In 1920 he was invited to give a plenary address at the International Congress of Mathematicians in Strasbourg; this was his third invitation to be a plenary speaker. He gave the lecture Sur l'enseignement de la physique mathématique et de quelques points d'analyse . Let us note that he was again invited as a plenary speaker at the 1928 International Congress of Mathematicians in Bologna where he gave the lecture La teoria dei funzionali applicata ai fenomeni ereditari .

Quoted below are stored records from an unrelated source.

(* ===== verification/Squads.v ===== *)
(** Squads program-interaction policies
    (web/packages/loyal-actions/src/internal/squads.ts): the constraint data
    model, the compilation of constraints against a shared key table, the two
    wire encodings of a policy (compact and legacy) and the instructions that
    create and update a policy.

    The constraint types take the type of their keys as a parameter: the source's
    [InstructionConstraint] is the instance at [pubkey], its
    [CompiledInstructionConstraint] the instance at table indexes ([Z]), and what
    a reader of the encoded bytes sees is the instance at 32-byte strings. *)
From S2P Require Import Prelude JsString Solana Bytes Subscriptions.

(** ** Constraints *)
Inductive DataValue :=
| VU8 (value : Z)
| VU16Le (value : Z)
| VU32Le (value : Z)
| VU64Le (value : Z)
| VU128Le (value : Z)
| VU8Slice (value : list Z).

Inductive Operator :=
| equals | notEquals | greaterThan | greaterThanOrEqualTo | lessThan | lessThanOrEqualTo.

Record DataConstraint := MkData {
  dc_offset : Z;
  dc_value : DataValue;
  dc_operator : Operator;
}.

Inductive AccountKind (K : Type) :=
| KPubkey (pubkeys : list K)
| KAccountData (dataConstraints : list DataConstraint).
Arguments KPubkey {K} _.
Arguments KAccountData {K} _.

Record AccountConstraint (K : Type) := MkAccount {
  ac_index : Z;
  ac_kind : AccountKind K;
  ac_owner : option K;
}.
Arguments MkAccount {K} _ _ _.
Arguments ac_index {K} _.
Arguments ac_kind {K} _.
Arguments ac_owner {K} _.

Record InstructionConstraint (K : Type) := MkConstraint {
  ic_program : K;
  ic_accounts : list (AccountConstraint K);
  ic_data : list DataConstraint;
}.
Arguments MkConstraint {K} _ _ _.
Arguments ic_program {K} _.
Arguments ic_accounts {K} _.
Arguments ic_data {K} _.

Record DailySpendingLimit (K : Type) := MkLimit { sl_mint : K; sl_maxPerPeriod : Z }.
Arguments MkLimit {K} _ _.
Arguments sl_mint {K} _.
Arguments sl_maxPerPeriod {K} _.

#[export] Instance DataValue_eq_dec : EqDecision DataValue.
Proof. solve_decision. Defined.
#[export] Instance Operator_eq_dec : EqDecision Operator.
Proof. solve_decision. Defined.
#[export] Instance DataConstraint_eq_dec : EqDecision DataConstraint.
Proof. solve_decision. Defined.
#[export] Instance AccountKind_eq_dec `{EqDecision K} : EqDecision (AccountKind K).
Proof. solve_decision. Defined.
#[export] Instance AccountConstraint_eq_dec `{EqDecision K} : EqDecision (AccountConstraint K).
Proof. solve_decision. Defined.
#[export] Instance InstructionConstraint_eq_dec `{EqDecision K} :
  EqDecision (InstructionConstraint K).
Proof. solve_decision. Defined.

(** The same constraint over other keys. *)
Definition kind_map {K K'} (f : K -> K') (k : AccountKind K) : AccountKind K' :=
  match k with KPubkey ks => KPubkey (map f ks) | KAccountData ds => KAccountData ds end.
Definition account_map {K K'} (f : K -> K') (a : AccountConstraint K) : AccountConstraint K' :=
  MkAccount (ac_index a) (kind_map f (ac_kind a)) (f <$> ac_owner a).
Definition constraint_map {K K'} (f : K -> K') (c : InstructionConstraint K) :
    InstructionConstraint K' :=
  MkConstraint (f (ic_program c)) (map (account_map f) (ic_accounts c)) (ic_data c).
Definition limit_map {K K'} (f : K -> K') (l : DailySpendingLimit K) : DailySpendingLimit K' :=
  MkLimit (f (sl_mint l)) (sl_maxPerPeriod l).

(** The same constraint over other keys, when every key has an image. *)
Definition kind_traverse {K K'} (f : K -> option K') (k : AccountKind K) : option (AccountKind K') :=
  match k with
  | KPubkey ks => KPubkey <$> mapO f ks
  | KAccountData ds => Some (KAccountData ds)
  end.
Definition owner_traverse {K K'} (f : K -> option K') (o : option K) : option (option K') :=
  match o with None => Some None | Some k => Some <$> f k end.
Definition account_traverse {K K'} (f : K -> option K') (a : AccountConstraint K) :
    option (AccountConstraint K') :=
  kind ← kind_traverse f (ac_kind a);
  owner ← owner_traverse f (ac_owner a);
  Some (MkAccount (ac_index a) kind owner).
Definition constraint_traverse {K K'} (f : K -> option K') (c : InstructionConstraint K) :
    option (InstructionConstraint K') :=
  program ← f (ic_program c);
  accounts ← mapO (account_traverse f) (ic_accounts c);
  Some (MkConstraint program accounts (ic_data c)).

(** ** Encoders of the shared parts *)
Definition SQUADS_PERIOD_V2_DAILY := 1.
Definition SQUADS_FULL_PERMISSIONS_MASK := 7.
Definition SQUADS_SYNC_SIGNER_COUNT := 1.
Definition POLICY_CREATION_PAYLOAD_LEGACY_PROGRAM_INTERACTION := 3.
Definition POLICY_CREATION_PAYLOAD_PROGRAM_INTERACTION := 4.
Definition EXECUTE_SETTINGS_TRANSACTION_SYNC_DISCRIMINATOR :=
  [138; 209; 64; 163; 79; 67; 233; 76].

Definition operatorTag (operator : Operator) : Z :=
  match operator with
  | equals => 0
  | notEquals => 1
  | greaterThan => 2
  | greaterThanOrEqualTo => 3
  | lessThan => 4
  | lessThanOrEqualTo => 5
  end.

Definition encodeDataValue (v : DataValue) : enc :=
  match v with
  | VU8 value => pushU8 0 ;;; pushU8 value
  | VU16Le value => pushU8 1 ;;; pushU16 value
  | VU32Le value => pushU8 2 ;;; pushU32 value
  | VU64Le value => pushU8 3 ;;; pushU64 value
  | VU128Le value =>
      pushU8 4 ;;; pushU64 (Z.land value (2 ^ 64 - 1)) ;;; pushU64 (Z.shiftr value 64)
  | VU8Slice value => pushU8 5 ;;; pushVec value pushU8
  end.

Definition encodeDataConstraint (c : DataConstraint) : enc :=
  pushU64 (dc_offset c) ;;;
  encodeDataValue (dc_value c) ;;;
  pushU8 (operatorTag (dc_operator c)).

(** [pushOption(undefined, ...)] *)
Definition pushNone : enc := pushOption (T := unit) None (fun _ => pushNothing).

Section Squads.
Context {PK : PublicKeys}.

Definition encodeSpendingLimit (l : DailySpendingLimit pubkey) : enc :=
  pushPubkey (sl_mint l) ;;;
  pushI64 0 ;;;
  pushNone ;;;
  pushU8 SQUADS_PERIOD_V2_DAILY ;;;
  pushU64 (sl_maxPerPeriod l).

(** ** Compilation against the key table *)
Record CompiledPayload := MkPayload {
  cp_accountIndex : Z;
  cp_pubkeyTable : list pubkey;
  cp_constraints : list (InstructionConstraint Z);
  cp_limits : list (DailySpendingLimit pubkey);
}.

(** The table is one array shared by the whole compilation; an operation returns
    its result with the array after its pushes. *)
Definition tabled (A : Type) := list pubkey -> result (A * list pubkey).

Definition pubkeyTableIndex (key : pubkey) : tabled Z := fun table =>
  match list_find (fun candidate => toBase58 candidate = toBase58 key) table with
  | Some (existing, _) => Ok (Z.of_nat existing, table)
  | None =>
      if 240 <=? Z.of_nat (length table)
      then throwError "Squads ProgramInteraction pubkey table overflow"
      else Ok (Z.of_nat (length table), table ++ [key])
  end.

Fixpoint map_table {A B} (f : A -> tabled B) (l : list A) : tabled (list B) := fun table =>
  match l with
  | [] => Ok ([], table)
  | x :: l =>
      '(y, table) ← f x table;
      '(ys, table) ← map_table f l table;
      Ok (y :: ys, table)
  end.

Definition compileAccountConstraint (c : AccountConstraint pubkey) :
    tabled (AccountConstraint Z) := fun table =>
  '(kind, table) ←
    match ac_kind c with
    | KPubkey pubkeys =>
        '(indexes, table) ← map_table pubkeyTableIndex pubkeys table;
        Ok (KPubkey indexes, table)
    | KAccountData ds => Ok (KAccountData ds, table)
    end;
  '(owner, table) ←
    match ac_owner c with
    | Some owner => '(i, table) ← pubkeyTableIndex owner table; Ok (Some i, table)
    | None => Ok (None, table)
    end;
  Ok (MkAccount (ac_index c) kind owner, table).

Definition compileInstructionConstraint (c : InstructionConstraint pubkey) :
    tabled (InstructionConstraint Z) := fun table =>
  '(program, table) ← pubkeyTableIndex (ic_program c) table;
  '(accounts, table) ← map_table compileAccountConstraint (ic_accounts c) table;
  Ok (MkConstraint program accounts (ic_data c), table).

Definition compileProgramInteractionPayload (accountIndex : Z)
    (constraints : list (InstructionConstraint pubkey))
    (spendingLimits : list (DailySpendingLimit pubkey)) : result CompiledPayload :=
  '(compiled, table) ← map_table compileInstructionConstraint constraints [];
  Ok (MkPayload accountIndex table compiled spendingLimits).

(** ** The compact encoding *)
Definition encodeCompiledAccount (a : AccountConstraint Z) : enc :=
  pushU8 (ac_index a) ;;;
  match ac_kind a with
  | KPubkey indexes => pushU8 0 ;;; pushSmallVec indexes pushU8
  | KAccountData ds => pushU8 1 ;;; pushSmallVec ds encodeDataConstraint
  end ;;;
  pushOption (ac_owner a) pushU8.

Definition encodeCompiledConstraint (c : InstructionConstraint Z) : enc :=
  pushU8 (ic_program c) ;;;
  pushSmallVec (ic_accounts c) encodeCompiledAccount ;;;
  pushSmallVec (ic_data c) encodeDataConstraint.

Definition encodeProgramInteractionPayload (payload : CompiledPayload) : enc :=
  pushU8 (cp_accountIndex payload) ;;;
  pushSmallVec (cp_pubkeyTable payload) pushPubkey ;;;
  pushSmallVec (cp_constraints payload) encodeCompiledConstraint ;;;
  pushNone ;;;
  pushNone ;;;
  pushSmallVec (cp_limits payload) encodeSpendingLimit.

(** The delegated signer, threshold 1 and time lock 0. *)
Definition encodeSigners (delegatedSigner : pubkey) : enc :=
  pushVec [delegatedSigner]
    (fun signer => pushPubkey signer ;;; pushU8 SQUADS_FULL_PERMISSIONS_MASK) ;;;
  pushU16 1 ;;;
  pushU32 0.

Definition encodePolicyCreateAction (delegatedSigner : pubkey) (seed : Z)
    (payload : CompiledPayload) : enc :=
  pushU8 7 ;;;
  pushU64 seed ;;;
  pushU8 POLICY_CREATION_PAYLOAD_PROGRAM_INTERACTION ;;;
  encodeProgramInteractionPayload payload ;;;
  encodeSigners delegatedSigner ;;;
  pushNone ;;;
  pushNone.

(** One settings action, framed by the discriminator, the signer count and no memo. *)
Definition encodeSettingsTransaction (action : enc) : enc :=
  pushBytes EXECUTE_SETTINGS_TRANSACTION_SYNC_DISCRIMINATOR ;;;
  pushU8 SQUADS_SYNC_SIGNER_COUNT ;;;
  pushVec [tt] (fun _ => action) ;;;
  pushNone.

Definition serializeSettingsActions (delegatedSigner : pubkey) (seed : Z)
    (payload : CompiledPayload) : result (list Z) :=
  run_encoder (encodeSettingsTransaction (encodePolicyCreateAction delegatedSigner seed payload)).

(** ** The legacy encoding *)
Definition encodeLegacyAccount (a : AccountConstraint pubkey) : enc :=
  pushU8 (ac_index a) ;;;
  match ac_kind a with
  | KPubkey pubkeys => pushU8 0 ;;; pushVec pubkeys pushPubkey
  | KAccountData ds => pushU8 1 ;;; pushVec ds encodeDataConstraint
  end ;;;
  pushOption (ac_owner a) pushPubkey.

Definition encodeLegacyConstraint (c : InstructionConstraint pubkey) : enc :=
  pushPubkey (ic_program c) ;;;
  pushVec (ic_accounts c) encodeLegacyAccount ;;;
  pushVec (ic_data c) encodeDataConstraint.

Definition encodeLegacyProgramInteractionPayload (accountIndex : Z)
    (constraints : list (InstructionConstraint pubkey))
    (spendingLimits : list (DailySpendingLimit pubkey)) : enc :=
  pushU8 accountIndex ;;;
  pushVec constraints encodeLegacyConstraint ;;;
  pushNone ;;;
  pushNone ;;;
  pushVec spendingLimits encodeSpendingLimit.

Definition serializeLegacySettingsActions (delegatedSigner : pubkey) (seed accountIndex : Z)
    (constraints : list (InstructionConstraint pubkey))
    (spendingLimits : list (DailySpendingLimit pubkey)) : result (list Z) :=
  run_encoder (encodeSettingsTransaction
    (pushU8 7 ;;;
     pushU64 seed ;;;
     pushU8 POLICY_CREATION_PAYLOAD_LEGACY_PROGRAM_INTERACTION ;;;
     encodeLegacyProgramInteractionPayload accountIndex constraints spendingLimits ;;;
     encodeSigners delegatedSigner ;;;
     pushNone ;;;
     pushNone)).

(** ** Instructions *)
Record LoyalClusterConfig := {
  squadsSmartAccountProgramId : pubkey;
  jupiterV6ProgramId : pubkey;
  loyalHubSwapProgramId : pubkey;
  loyalHubAuthorizer : pubkey;
  tokenProgramId : pubkey;
  associatedTokenProgramId : pubkey;
}.

Record SquadsContext := {
  settings : pubkey;
  authority : pubkey;
  delegatedSigner : pubkey;
  accountIndex : Z;
  vault : pubkey;
}.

The Italian Fascist movement had started around 1921 as a nationalist movement. Led by Benito Mussolini, the Fascists came to power in 1923 although at this time they did not adopt racial policies. Volterra fought against the Fascists in the Italian Parliament but continued to be a leading figure being elected the first president of the Italian National Council for Research in 1923 and, in the same year, elected president of the Accademia dei Lincei. By 1926 the Fascists had abolished all opposition parties and Volterra felt he could not continue with these two roles, and resigned as president. By 1928 elections to Parliament had been abolished and the police began constructing a file on Volterra as being "politically suspect". He was subject to police surveillance from that time on. When Volterra refused to take the oath of allegiance to the Fascist Government in 1931, which was required of all tenured and contracted professors, he was forced to leave the University of Rome. From the following year he lived mostly abroad, mainly in Paris but also Spain and other countries. For refusing to sign another oath to Fascism he was removed from the Accademia dei Lincei in 1934 and removed from the Istituto Lombardo di Scienze e Lettere in 1938 because he was Jewish. It was a sad end to his highly successful career. The Manifesto della razza (Manifesto of Race) enacted by Mussolini in July 1938 stripped Jews of Italian citizenship and banned them from positions in banking, government, and education. By this time, two of Volterra's sons held university positions and they were deprived of these by the racial laws. Volterra advised his sons to go abroad and try to start a new life there. Enrico moved to the Untied States and became a professor of aerospace engineering at the University of Texas.

Volterra was offered an honorary degree by the University of St Andrews in 1938 but, although he wished to come, his doctor did not allow him to travel to Scotland to receive it. Edmund Whittaker writes [68]:-
In December 1938 he was affected by phlebitis: the use of his limbs was never recovered, but his intellectual energy was unaffected, and it was after this that his two last papers 'The general equations of biological strife in the case of historical actions' and 'Energia nei fenomeni elastici ereditarii' were published by the Edinburgh Mathematical Society and the Pontifical Academy of Sciences respectively. On the morning of 11 October 1940 he died at his house in Rome. In accordance with his wishes, he was buried in the small cemetery of Ariccia, on a little hill, near the country-house which he loved so much and where he had passed the serenest hours of his noble and active life.